I didn't come up with the 70% quote,,,but I'd like to think that at least that many people in Unions would stick up for their Right to Privacy.
Try this:Binding arbitration is still bad for workers - Steve Forbes - POLITICO.com
Some senators recently decided to drop a controversial provision from the Employee “Forced” Choice Act that would have prevented workers from being able to vote via secret ballot in union elections.
That was a wise decision. After all, that provision — “card check” — is an undemocratic way for labor unions to gain new members and would put employees at risk of harassment and intimidation.
Last edited by Realist1; 08-15-09 at 04:31 PM.
Like the author of the other blog Forbes seems to mischaracterize EFCA. There is a mandate for binding arbitration after 90 days. However, this does not mean that workers would not have a say in the terms of their contract. Again bargaining committees and the procedures of contract ratification are determined by union constitutions. Nearly all unions require a majority support for a contract to be ratified and bargaining committees are usually comprised of workers as well as union reps. In many cases, union reps could not just bargain in bad faith without worker support because workers are on bargaining committees. However, if Forbes is really concerned about guaranteeing a workers a say in their contract, then he would be advocating for government regulation about how workers chose to associate.

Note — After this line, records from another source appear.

(** The buffer holds what it was set to, unless the allocation failed, and the
    end of the object leaves no block behind. *)
Lemma stack_mem_released max_size cnt sizes :
  Forall (fun x => 0 <= x.2 < CTC_DDL_PROTOBUF_MSG_SIZE) sizes ->
  exists s, object max_size cnt sizes = Some s /\ blocks s = [].
Proof.
  intros H. unfold object. destruct (set_mem_size_owns true 0 (mk_stack_mem No_buf max_size cnt [])) as (s0 & H0 & Ho & _).
  { done. } { unfold CTC_DDL_PROTOBUF_MSG_SIZE. lia. }
  rewrite H0. cbn [mbind option_bind]. clear H0. revert s0 Ho. induction H as [|[w n] l Hn Hl IH]; intros s Ho; cbn [foldl].
  - cbn [mbind option_bind]. unfold free_buf. unfold owns in Ho. destruct (buf_obj s); [by eauto..|].
    rewrite Ho, Z.eqb_refl. by eauto.
  - cbn [mbind option_bind fst snd]. destruct (set_mem_size_owns w n s Ho Hn) as (s' & -> & Ho' & _). by apply IH.
Qed.

End ReqMem.
(** What a reader of the digits gets: bytes from 128 on become 255 where the
    type of characters is signed. *)
Lemma read_hex_text s : read_hex (hex_text s)
  = map (fun c => if char_signed && (128 <=? code c) then chr 255 else c) s.
Proof.
  induction s as [|c s IH]; [done|]. rewrite hex_text_cons. cbn [map].
  assert (0 <= code c < 256) as Hc by (unfold code; pose proof (nat_ascii_bounded c); lia).
  unfold percent_02X. destruct (char_signed && (128 <=? code c)); cbn [take app txt list_ascii_of_string read_hex].
  - rewrite IH. f_equal.
  - rewrite IH, !hex_value_digit by dlia. f_equal. rewrite <- Z.div_mod by lia. unfold chr, code.
    by rewrite Nat2Z.id, ascii_nat_embedding.
Qed.

End Texts.

(** ** Numbers as texts *)

Definition is_digit (c : ascii) : bool := (48 <=? code c) && (code c <=? 57).

Lemma pretty_N_char_digit n : is_digit (pretty_N_char n) = true.
Proof. unfold pretty_N_char. by repeat case_match. Qed.

Lemma pretty_N_go_digits x : forall s, forallb is_digit (txt s) = true -> forallb is_digit (txt (pretty_N_go x s)) = true.
Proof.
  induction (N.lt_wf_0 x) as [x _ IH]; intros s Hs. assert (x = 0 \/ 0 < x)%N as [->|Hx] by lia; [done|].
  rewrite pretty_N_go_step by done. apply IH; [by apply N.div_lt|].
  cbn [txt list_ascii_of_string forallb]. by rewrite pretty_N_char_digit.
Qed.

Lemma pretty_N_go_length x : forall s k, (x < 10 ^ N.of_nat k)%N ->
  (length (txt (pretty_N_go x s)) <= length (txt s) + k)%nat.
Proof.
  induction (N.lt_wf_0 x) as [x _ IH]; intros s k Hk. assert (x = 0 \/ 0 < x)%N as [->|Hx] by lia.
  { rewrite pretty_N_go_0. lia. }
  rewrite pretty_N_go_step by done. destruct k as [|k]; [cbn in Hk; lia|].
  etrans; [apply (IH (x `div` 10)%N (N.div_lt x 10 Hx eq_refl) _ k)|cbn [txt list_ascii_of_string length]; unfold txt; lia].
  apply N.Div0.div_lt_upper_bound. rewrite Nat2N.inj_succ, N.pow_succ_r' in Hk. lia.
Qed.
Lemma not_reserved c : hd_error c <> Some (chr 84) -> ~ reserved c.
Proof. by intros H (i & t & ->). Qed.

(** What the hypotheses are about: the columns of the table, the old and the
    new names. *)
Definition renameable (cols : list alter_column) (table_cols : list text) : Prop :=
  complete cols /\ Z.of_nat (length cols) + Z.of_nat (rename_count cols) <= 2 ^ 31 /\
  NoDup (wanted cols).*1 /\ (forall c, c ∈ (wanted cols).*1 -> c ∈ table_cols) /\
  (forall c, c ∈ table_cols ++ (wanted cols).*2 -> ~ reserved c) /\
  NoDup (map (new_name_of (wanted cols)) table_cols).

Lemma holds_text_later a a' p s : inside a -> holds a p s -> holds a' p s -> text_at a' p = s.
Proof.
  intros [Ha1 Ha2] (H1 & H2 & H3 & _) (_ & _ & _ & H4). unfold text_at. apply c_string_stored; [done|lia|done].
Qed.

(** The entries, and what they rename wherever later code leaves the texts *)
Lemma alter_list_renames get_column thd_id cols table_cols a :
  inside a -> known get_column cols -> renameable cols table_cols ->
  mem_start a + CTC_MAX_COLUMN_LEN * Z.of_nat (rename_count cols) < CTC_DDL_PROTOBUF_MEM_SIZE ->
  exists es a', fill_alter_list_4alter_table get_column thd_id cols
      (replicate (length cols + rename_count cols) init_alter_entry) a = Some (inr es, a') /\
    length es = (length cols + rename_count cols)%nat /\
    forall b, (forall p s, holds a' p s -> holds b p s) ->
      rename_all (renames_of b es) table_cols = Some (map (new_name_of (wanted cols)) table_cols).
Proof.
  intros Ha Hk (Hc & Hcount & Hnd & Hin & Hres & Hfin) Hfit.
  destruct (alter_list_loop_spec get_column thd_id cols (length cols) [] [] a Ha Hk eq_refl Hfit) as (a' & Hrun & Ha' & _ & _ & Ht).
  cbn [app length] in Hrun. rewrite <- replicate_add in Hrun. eexists _, a'. split; [exact Hrun|].
  split; [by rewrite length_app, length_first, length_second|]. intros b Hb.
  pose proof (length_wanted cols Hc) as Hlw. set (k := rename_count cols) in *. set (tmps := temporaries thd_id (length cols) k).
  assert (length tmps = k) as Hlt by (unfold tmps, temporaries; by rewrite length_map, length_seq).
  destruct (renames_split get_column b cols (mem_start a) tmps Hc) as [H1 H2]; [|done|].
  { intros j t Hj. unfold tmps, temporaries in Hj. apply list_lookup_fmap_Some in Hj as (i & Hi & Hj).
    apply lookup_seq in Hj as [-> Hj]. rewrite Hi. specialize (Ht j Hj). cbn [length] in Ht. rewrite Nat.add_0_r in Ht.
    eapply holds_text_later; [exact Ha'|exact Ht|by apply Hb]. }
  unfold renames_of in *. rewrite omap_app, H1, H2.
  rewrite rename_by_temporaries.
  - f_equal. by rewrite zip_fst_snd.
  - by rewrite Hlt, length_fmap.
  - by rewrite !length_fmap.
  - done.
  - apply temporaries_nodup. lia.
  - done.
  - intros x Hx. unfold tmps, temporaries in Hx. apply list_elem_of_fmap in Hx as (j & -> & _).
    split; intros Hx; (eapply Hres; [apply elem_of_app; by eauto|by eexists _, _]).
  - by rewrite zip_fst_snd.
Qed.
(** * A catalog of books kept in memory and saved as a JSON document

    Shallow embedding of [library_management.py]: the classes [Book] and
    [Library], their methods, and the part of the Python run-time that the
    methods observe (exceptions, [print], the files read and written, what
    [json.load] returns).

    Conventions.
    - Python [int] is [Z]; Python [str] is [string], read as the UTF-8
      bytes of the text (substring search and equality on the bytes of
      well-formed UTF-8 agree with those on the characters).
    - A method is a computation in the monad [Py]: it threads the object
      [self], the lines printed so far and the disk, and ends by returning,
      by letting an exception escape, or by leaving the typed model.
    - State written before an exception is raised stays written, as in
      Python. *)

From Stdlib Require Import Ascii.
From stdpp Require Import base option list sorting strings pretty gmap.

Set Warnings "-register-all".
Local Open Scope Z_scope.

(** ** JSON values, as [json.load] returns them *)

(** [JFloat] stands for any number written with a fraction or an exponent;
    no operation of the program looks at its value. [JObj] lists the items
    of a [dict] in insertion order: the keys of a dict are distinct, and in
    a list that repeats a key the first binding is the one that counts. *)
Inductive json : Type :=
| JNull
| JBool (b : bool)
| JInt (n : Z)
| JFloat
| JStr (s : string)
| JArr (items : list json)
| JObj (fields : list (string * json)).
(** A listing that repeats one page for ever. *)
Definition same_page_for_ever : env :=
  {| http := fun _ r =>
       match r with
       | ListRepos _ => Response 200 (Some (JList [octo_repo]))
       | _ => Response 404 None
       end;
     today := "2024-01-01";
     has_token := true;
     int_of_str := plain_decimal;
     disk := fun _ _ => Written |}.

(** [k] rounds of the retry loop that found the statistics still being
    computed: a request, a line, a wait. *)
Fixpoint waiting_rounds (r : request) (backoff_seconds : Z) (k : nat) : list event :=
  match k with
  | O => []
  | S k' =>
      Get r :: Print Info :: Sleep backoff_seconds
        :: waiting_rounds r backoff_seconds k'
  end.

(** The service answers 202 to the next [k] requests and then delivers
    [samples]; requests are counted over the whole history. *)
Definition ready_after (E : env) (r : request) (seen k : nat) (samples : list json)
  : Prop :=
  (forall h, (seen <= gets h < seen + k)%nat ->
     exists b, http E h r = Response 202 b)
  /\ (forall h, gets h = (seen + k)%nat ->
        http E h r = Response 200 (Some (JList samples))).

(** The computation adds at most [g] requests and [z] seconds of sleep. *)
Definition costs {A : Type} (m : M A) (g : nat) (z : Z) : Prop :=
  forall E s, exists evs,
    trace (snd (m E s)) = trace s ++ evs
    /\ (gets evs <= g)%nat
    /\ 0 <= slept evs <= z.

(** Ready at the third request. *)
Definition ready_at_third : env :=
  {| http := fun h r =>
       match r with
       | CodeFrequency _ _ =>
           if (gets h <? 2)%nat then Response 202 None
           else Response 200 (Some (JList two_weeks))
       | _ => Response 404 None
       end;
     today := "2024-01-01";
     has_token := true;
     int_of_str := plain_decimal;
     disk := fun _ _ => Written |}.

(** The records a run starts from: the list the file holds, or none. *)
Definition loaded (f : stats_file) : list json :=
  match f with
  | Holds (JList l) => l
  | _ => []
  end.

(** An entry sorted under the date [d]. *)
Definition sorted_under (d : string) (e : json) : bool := String.eqb (date_of e) d.

(** What a first answer other than 202 makes [fetch_repo_code_frequency]
    return: the samples of a 200 that carries a list, the empty list for
    204, [ValueError] for a 200 whose body is not JSON, and no result for
    anything else. *)
Definition settled (st : Z) (b : option json) : outcome (option (list json)) :=
  if st =? 204 then Ok (Some [])
  else if st =? 200 then
    match b with
    | Some (JList samples) => Ok (Some samples)
    | Some _ => Ok None
    | None => Raise ValueError
    end
  else Ok None.

(** A listing refused at the first page. *)
Definition unauthorized : env :=
  {| http := fun _ _ => Response 401 None;
     today := "2024-01-01";
     has_token := false;
     int_of_str := plain_decimal;
     disk := fun _ _ => Written |}.

(** * Properties *)

(** ** The weekly summation *)

Lemma sum_weeks_skip E week rest acc :
  well_formed week = false ->
  sum_weeks E (week :: rest) acc = sum_weeks E rest acc.
Proof.
  destruct week as [| | | | |items|]; try reflexivity.
  unfold well_formed. intros H. apply Nat.leb_gt in H.
  cbn [sum_weeks].
  destruct (Nat.ltb_spec (List.length items) 3) as [_|H']; [reflexivity|lia].
Qed.

Lemma sum_weeks_triple E t additions deletions rest acc :
  sum_weeks E (JList [t; JInt additions; JInt deletions] :: rest) acc
  = sum_weeks E rest (acc + (additions - deletions)).
Proof. reflexivity. Qed.

Lemma sum_weeks_acc E freq :
  forallb sample_or_malformed freq = true ->
  forall acc, sum_weeks E freq acc = Ok (acc + net_sum freq).
Proof.
  induction freq as [|week rest IH]; intros Hall acc.
  - simpl. f_equal. unfold net_sum. simpl. lia.
  - simpl in Hall. apply andb_prop in Hall as [Hw Hrest].
    destruct (well_formed week) eqn:Hwf.
    + assert (exists t a d, week = JList [t; JInt a; JInt d]) as (t & a & d & ->).
      { destruct week as [| | | | |items|]; try discriminate.
        unfold sample_or_malformed in Hw.
        destruct items as [|t [|[| |a| | | |] [|[| |d| | | |] [|x more]]]];
          try (rewrite Hwf in Hw; discriminate Hw).
        now exists t, a, d. }
      rewrite sum_weeks_triple, (IH Hrest). f_equal.
      unfold net_sum. simpl. lia.
    + rewrite (sum_weeks_skip _ _ _ _ Hwf), (IH Hrest). f_equal.
      unfold net_sum. simpl. now rewrite Hwf.
Qed.

(** ** Running the monad *)

Lemma bind_ok {A B} (m : M A) (k : A -> M B) E s a s' :
  m E s = (Ok a, s') -> bind m k E s = k a E s'.
Proof. unfold bind. now intros ->. Qed.

Lemma bind_fail {A B} (m : M A) (k : A -> M B) E s f s' :
  m E s = (Fail f, s') -> bind m k E s = (Fail f, s').
Proof. unfold bind. now intros ->. Qed.

Lemma bind_print {B} l (k : unit -> M B) E s :
  bind (print l) k E s = k tt E (log (Print l) s).
Proof. reflexivity. Qed.

Lemma bind_sleep {B} z (k : unit -> M B) E s :
  bind (sleep z) k E s = k tt E (log (Sleep z) s).
Proof. reflexivity. Qed.

Lemma bind_ret {A B} (a : A) (k : A -> M B) E s : bind (ret a) k E s = k a E s.
Proof. reflexivity. Qed.

Lemma bind_lift {A B} (o : env -> outcome A) (k : A -> M B) E s :
  bind (lift o) k E s
  = match o E with Ok a => k a E s | Fail f => (Fail f, s) end.
Proof. unfold bind, lift. now destruct (o E). Qed.

Lemma bind_session_get {B} r (k : response -> M B) E s st b :
  http E (trace s) r = Response st b ->
  bind (session_get r) k E s
  = k {| status_code := st; body := b |} E (log (Get r) s).
Proof. unfold bind, session_get. now intros ->. Qed.

Lemma default_attempts :
  py_range 1 (default_retries + 1) = [1; 2; 3; 4; 5].
Proof. reflexivity. Qed.

(** A repository whose weekly samples arrive at the first request. *)
Lemma repo_estimate_weekly E s owner name freq :
  http E (trace s) (CodeFrequency owner name) = Response 200 (Some (JList freq)) ->
  repo_estimate owner name E s
  = (sum_weeks E freq 0, log (Get (CodeFrequency owner name)) s).
Proof.
  intros H. unfold repo_estimate, fetch_repo_code_frequency.
  rewrite default_attempts. cbn [code_frequency_attempts].
  unfold bind at 1. unfold bind at 1. unfold session_get. rewrite H.
  cbn. reflexivity.
Qed.

(** One round of the loop over the repositories, for a repository that is
    counted. *)
Lemma total_over_counted E s d o owner name rest total :
  dict_get "owner" d = Some (JDict o) ->
  dict_get "login" o = Some owner ->
  dict_get "name" d = Some name ->
  truthy owner = true -> truthy name = true ->
  total_over (JDict d :: rest) total E s
  = match repo_estimate owner name E (log (Print Info) s) with
    | (Ok repo_total, s') =>
        total_over rest (total + Z.max repo_total 0) E (log (Print Info) s')
    | (Fail f, s') => (Fail f, s')
    end.
Proof.
  intros Ho Hl Hn To Tn. cbn [total_over]. unfold bind at 1. unfold count_repo.
  rewrite !bind_lift. cbn [py_get]. rewrite Ho. cbn [py_get]. rewrite !bind_lift.
  cbn [py_get]. rewrite Hl, Hn, To, Tn. cbn [negb orb].
  rewrite bind_print. unfold bind at 1.
  destruct (repo_estimate owner name E (log (Print Info) s)) as [[rt|f] s']; reflexivity.
Qed.

(** Where every well-formed sample is a triple of integers, the estimate
    of a repository is the sum of (additions - deletions) over the
    well-formed samples, every other entry being ignored; what is added to
    the running total is that sum clamped at zero; the samples
    [[t0, 120, -30], [t1, 40, -10]] give 200. *)
Theorem weekly_estimate_is_clamped_net_sum (E : env) (freq : list json)
    (Hsamples : forallb sample_or_malformed freq = true) :
  sum_weeks E freq 0 = Ok (net_sum freq)
  /\ (forall d o owner name rest total s,
        dict_get "owner" d = Some (JDict o) ->
        dict_get "login" o = Some owner ->
        dict_get "name" d = Some name ->
        truthy owner = true -> truthy name = true ->
        http E (trace s ++ [Print Info]) (CodeFrequency owner name)
          = Response 200 (Some (JList freq)) ->
        total_over (JDict d :: rest) total E s
        = total_over rest (total + Z.max (net_sum freq) 0) E
            (log (Print Info)
               (log (Get (CodeFrequency owner name)) (log (Print Info) s))))
  /\ sum_weeks E two_weeks 0 = Ok 200.
Proof.
  split; [|split].
  - rewrite (sum_weeks_acc E freq Hsamples 0). reflexivity.
  - intros d o owner name rest total s Ho Hl Hn To Tn Hhttp.
    rewrite (total_over_counted E s d o owner name rest total Ho Hl Hn To Tn).
    rewrite (repo_estimate_weekly E (log (Print Info) s) owner name freq Hhttp).
    rewrite (sum_weeks_acc E freq Hsamples 0). reflexivity.
  - reflexivity.
Qed.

Does anyone really believe that Forbes cares about workplace democracy? If Forbes is just concerned about giving workers a voice, then why doesn't he advocate for government arbitration that is subjected to secret ballot vote by the workers? The man argues against binding arbitration because it weakens the business owners bargaining positions. He argues against a "short" election period because longer election periods give employers a better chance at dissuading workers from joining a union.
Secondly, what I said is hardly a lie and easily understood by anyone with knowledge in economics. The unions were strongest in the 1950s and that was because America had virtually no foreign competition in most industries. We were about the only industrialized nation that didn't have the crap blown out of it during WWII so while Europe was piecing itself back to together we had a virtual global monopoly on exports. That is why we could pay workers so well in those days for manual labor and have 80% income rates and still be chugging right along as a nation. Our recession began in the 1960s right as the Europeans were coming back online and producing again. From then it was all down hill for American manufacturing: textiles, automobiles, steel makers, you name it. The final blow was NAFTA and as much as technology has improved our lives, it's also a cause for the decimation of unions. Today China and India can produce products for a fraction of what it would cost here in this country and that's why so much of that has left our shores. Unionizing further would only speed the process.
The numbers don't lie. Ideology, however, blinds.
However, if this is the case then labor unions are not properly defined as price setters, because business has bargaining power. Businesses are not simply price takers because they can refuse a contract, force a strike and even bring in temporary workers.
Unions are ultimately bargaining over the division of profit in a company. Thus, they are bargaining with a single agent who has a strict reservation value of what they can concede. This is different than bargaining with numerous agents who all have different reservation values. Since unions are only dealing with one agent, they do not have the same incentives to make supply scarce in order to increase they price. They simply name the price that they want.